» DIRECTIONS
Each line from the start of the entries through the line that contains "dailyTxCount (txCounters state);" should be output exactly, please.
§
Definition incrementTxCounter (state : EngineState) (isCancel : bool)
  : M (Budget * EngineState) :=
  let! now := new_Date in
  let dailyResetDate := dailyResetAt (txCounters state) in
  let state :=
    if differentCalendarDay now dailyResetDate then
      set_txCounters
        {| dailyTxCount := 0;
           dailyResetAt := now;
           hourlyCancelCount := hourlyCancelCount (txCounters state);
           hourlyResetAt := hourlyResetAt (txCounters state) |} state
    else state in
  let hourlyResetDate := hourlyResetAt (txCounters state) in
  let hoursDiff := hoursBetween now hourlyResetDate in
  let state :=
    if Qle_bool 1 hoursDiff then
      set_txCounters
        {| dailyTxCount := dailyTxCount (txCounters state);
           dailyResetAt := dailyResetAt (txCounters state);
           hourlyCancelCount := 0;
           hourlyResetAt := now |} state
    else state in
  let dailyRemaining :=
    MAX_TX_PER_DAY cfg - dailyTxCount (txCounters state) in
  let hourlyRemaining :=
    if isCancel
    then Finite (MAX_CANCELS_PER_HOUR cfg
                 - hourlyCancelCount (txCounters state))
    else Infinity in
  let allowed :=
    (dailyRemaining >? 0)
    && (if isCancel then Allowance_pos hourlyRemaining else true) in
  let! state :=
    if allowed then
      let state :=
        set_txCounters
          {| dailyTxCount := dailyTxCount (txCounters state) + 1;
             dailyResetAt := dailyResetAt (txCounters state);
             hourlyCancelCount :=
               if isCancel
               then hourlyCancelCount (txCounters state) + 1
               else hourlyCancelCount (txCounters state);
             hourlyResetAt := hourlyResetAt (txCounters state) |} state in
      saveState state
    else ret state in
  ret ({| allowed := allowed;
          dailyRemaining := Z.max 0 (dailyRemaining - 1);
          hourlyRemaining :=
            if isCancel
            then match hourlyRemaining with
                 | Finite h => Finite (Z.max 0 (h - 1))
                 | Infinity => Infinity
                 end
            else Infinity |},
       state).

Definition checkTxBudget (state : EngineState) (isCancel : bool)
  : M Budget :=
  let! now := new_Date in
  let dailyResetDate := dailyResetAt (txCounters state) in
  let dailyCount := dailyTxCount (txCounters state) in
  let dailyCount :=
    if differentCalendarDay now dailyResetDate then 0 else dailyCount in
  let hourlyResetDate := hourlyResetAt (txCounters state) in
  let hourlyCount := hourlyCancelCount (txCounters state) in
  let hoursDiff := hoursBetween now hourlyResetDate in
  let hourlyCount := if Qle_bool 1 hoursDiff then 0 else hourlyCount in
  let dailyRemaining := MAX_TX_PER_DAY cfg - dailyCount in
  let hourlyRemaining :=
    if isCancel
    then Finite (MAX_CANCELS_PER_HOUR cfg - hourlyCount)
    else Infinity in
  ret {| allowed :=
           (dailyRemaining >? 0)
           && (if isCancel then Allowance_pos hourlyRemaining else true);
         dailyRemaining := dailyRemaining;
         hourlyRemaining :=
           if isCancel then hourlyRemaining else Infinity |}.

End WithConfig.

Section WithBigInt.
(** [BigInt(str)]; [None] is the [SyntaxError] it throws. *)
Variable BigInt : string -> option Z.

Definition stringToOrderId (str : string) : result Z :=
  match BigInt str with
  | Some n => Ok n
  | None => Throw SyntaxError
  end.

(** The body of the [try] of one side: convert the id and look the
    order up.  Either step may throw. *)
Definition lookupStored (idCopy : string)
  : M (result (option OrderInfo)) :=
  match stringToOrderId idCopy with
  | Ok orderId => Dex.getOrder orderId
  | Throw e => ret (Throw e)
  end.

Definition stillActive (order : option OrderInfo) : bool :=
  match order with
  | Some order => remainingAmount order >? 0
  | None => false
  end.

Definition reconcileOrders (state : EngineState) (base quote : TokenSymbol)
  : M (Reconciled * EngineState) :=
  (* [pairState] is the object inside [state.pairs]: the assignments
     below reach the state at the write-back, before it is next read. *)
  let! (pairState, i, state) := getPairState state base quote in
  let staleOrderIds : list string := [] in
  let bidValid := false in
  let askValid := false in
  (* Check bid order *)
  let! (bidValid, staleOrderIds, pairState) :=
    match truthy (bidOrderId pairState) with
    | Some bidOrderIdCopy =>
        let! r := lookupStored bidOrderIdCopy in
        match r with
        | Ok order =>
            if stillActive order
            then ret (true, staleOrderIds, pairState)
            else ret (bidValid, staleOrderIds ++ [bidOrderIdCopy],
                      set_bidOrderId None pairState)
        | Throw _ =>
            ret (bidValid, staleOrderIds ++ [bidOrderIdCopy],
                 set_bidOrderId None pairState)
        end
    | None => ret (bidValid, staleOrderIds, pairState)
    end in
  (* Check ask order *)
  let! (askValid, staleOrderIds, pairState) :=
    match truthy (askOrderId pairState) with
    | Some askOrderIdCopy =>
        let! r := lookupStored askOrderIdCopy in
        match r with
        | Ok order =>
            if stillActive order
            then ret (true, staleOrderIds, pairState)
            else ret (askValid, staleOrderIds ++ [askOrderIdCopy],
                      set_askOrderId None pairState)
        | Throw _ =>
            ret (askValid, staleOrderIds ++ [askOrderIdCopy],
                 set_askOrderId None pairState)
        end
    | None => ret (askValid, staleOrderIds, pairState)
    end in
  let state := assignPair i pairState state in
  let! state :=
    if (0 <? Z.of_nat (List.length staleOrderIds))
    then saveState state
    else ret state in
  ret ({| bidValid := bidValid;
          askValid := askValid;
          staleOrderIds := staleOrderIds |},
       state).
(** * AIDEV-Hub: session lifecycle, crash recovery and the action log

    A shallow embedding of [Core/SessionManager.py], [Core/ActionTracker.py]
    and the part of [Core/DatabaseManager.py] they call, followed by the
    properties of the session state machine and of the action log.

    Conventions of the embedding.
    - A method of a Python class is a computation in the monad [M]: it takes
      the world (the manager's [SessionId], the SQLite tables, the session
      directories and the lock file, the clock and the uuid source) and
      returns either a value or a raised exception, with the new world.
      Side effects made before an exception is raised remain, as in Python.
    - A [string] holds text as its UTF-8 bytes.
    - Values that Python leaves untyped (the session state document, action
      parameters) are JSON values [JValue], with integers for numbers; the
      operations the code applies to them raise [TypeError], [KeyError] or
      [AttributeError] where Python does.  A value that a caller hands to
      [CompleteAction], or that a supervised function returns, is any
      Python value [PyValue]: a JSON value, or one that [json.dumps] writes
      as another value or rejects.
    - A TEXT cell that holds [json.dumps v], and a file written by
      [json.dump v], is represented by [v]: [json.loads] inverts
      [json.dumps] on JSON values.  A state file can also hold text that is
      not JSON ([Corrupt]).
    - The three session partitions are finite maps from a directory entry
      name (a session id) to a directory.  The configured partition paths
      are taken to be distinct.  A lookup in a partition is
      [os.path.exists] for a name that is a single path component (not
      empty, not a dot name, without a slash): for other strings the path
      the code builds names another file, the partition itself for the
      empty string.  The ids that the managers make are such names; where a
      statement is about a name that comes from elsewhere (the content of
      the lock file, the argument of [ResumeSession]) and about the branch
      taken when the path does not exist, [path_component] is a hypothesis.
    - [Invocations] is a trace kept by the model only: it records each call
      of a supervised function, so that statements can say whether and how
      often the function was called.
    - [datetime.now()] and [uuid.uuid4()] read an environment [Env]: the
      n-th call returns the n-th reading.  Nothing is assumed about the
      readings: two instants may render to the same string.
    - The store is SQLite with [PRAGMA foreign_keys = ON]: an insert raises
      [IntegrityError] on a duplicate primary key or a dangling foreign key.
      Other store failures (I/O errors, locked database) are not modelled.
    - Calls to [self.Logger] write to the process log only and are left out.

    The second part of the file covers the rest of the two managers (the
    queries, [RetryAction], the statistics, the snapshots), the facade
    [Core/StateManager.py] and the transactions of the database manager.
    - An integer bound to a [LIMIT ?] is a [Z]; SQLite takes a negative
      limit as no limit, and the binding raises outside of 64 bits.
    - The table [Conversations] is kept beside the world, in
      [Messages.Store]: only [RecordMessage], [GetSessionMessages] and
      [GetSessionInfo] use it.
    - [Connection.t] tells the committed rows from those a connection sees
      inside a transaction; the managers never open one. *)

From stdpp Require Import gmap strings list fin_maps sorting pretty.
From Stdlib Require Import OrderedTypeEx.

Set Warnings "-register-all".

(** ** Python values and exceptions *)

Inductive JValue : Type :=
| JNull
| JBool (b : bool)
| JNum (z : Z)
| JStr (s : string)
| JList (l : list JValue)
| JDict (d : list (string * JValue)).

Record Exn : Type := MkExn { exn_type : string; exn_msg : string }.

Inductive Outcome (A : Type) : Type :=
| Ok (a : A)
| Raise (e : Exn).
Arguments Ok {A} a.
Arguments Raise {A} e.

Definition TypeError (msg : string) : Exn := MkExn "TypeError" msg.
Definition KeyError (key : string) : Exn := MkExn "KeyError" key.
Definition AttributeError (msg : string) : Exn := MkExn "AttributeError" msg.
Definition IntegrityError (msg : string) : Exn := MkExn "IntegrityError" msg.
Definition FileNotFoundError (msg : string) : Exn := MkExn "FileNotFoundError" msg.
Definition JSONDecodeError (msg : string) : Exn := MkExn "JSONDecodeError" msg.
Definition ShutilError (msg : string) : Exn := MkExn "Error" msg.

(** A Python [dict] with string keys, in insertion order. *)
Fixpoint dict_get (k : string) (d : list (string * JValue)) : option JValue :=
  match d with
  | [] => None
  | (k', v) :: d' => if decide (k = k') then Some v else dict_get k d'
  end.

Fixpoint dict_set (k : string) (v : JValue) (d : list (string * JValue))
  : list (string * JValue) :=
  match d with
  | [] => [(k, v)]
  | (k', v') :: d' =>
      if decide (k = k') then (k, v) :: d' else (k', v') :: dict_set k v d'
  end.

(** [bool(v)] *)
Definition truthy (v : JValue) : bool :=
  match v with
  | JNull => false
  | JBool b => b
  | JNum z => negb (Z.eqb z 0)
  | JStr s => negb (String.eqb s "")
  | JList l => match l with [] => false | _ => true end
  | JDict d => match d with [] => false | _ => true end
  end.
§
» WRITTEN SOLUTION
Definition incrementTxCounter (state : EngineState) (isCancel : bool)
  : M (Budget * EngineState) :=
  let! now := new_Date in
  let dailyResetDate := dailyResetAt (txCounters state) in
  let state :=
    if differentCalendarDay now dailyResetDate then
      set_txCounters
        {| dailyTxCount := 0;
           dailyResetAt := now;
           hourlyCancelCount := hourlyCancelCount (txCounters state);
           hourlyResetAt := hourlyResetAt (txCounters state) |} state
    else state in
  let hourlyResetDate := hourlyResetAt (txCounters state) in
  let hoursDiff := hoursBetween now hourlyResetDate in
  let state :=
    if Qle_bool 1 hoursDiff then
      set_txCounters
        {| dailyTxCount := dailyTxCount (txCounters state);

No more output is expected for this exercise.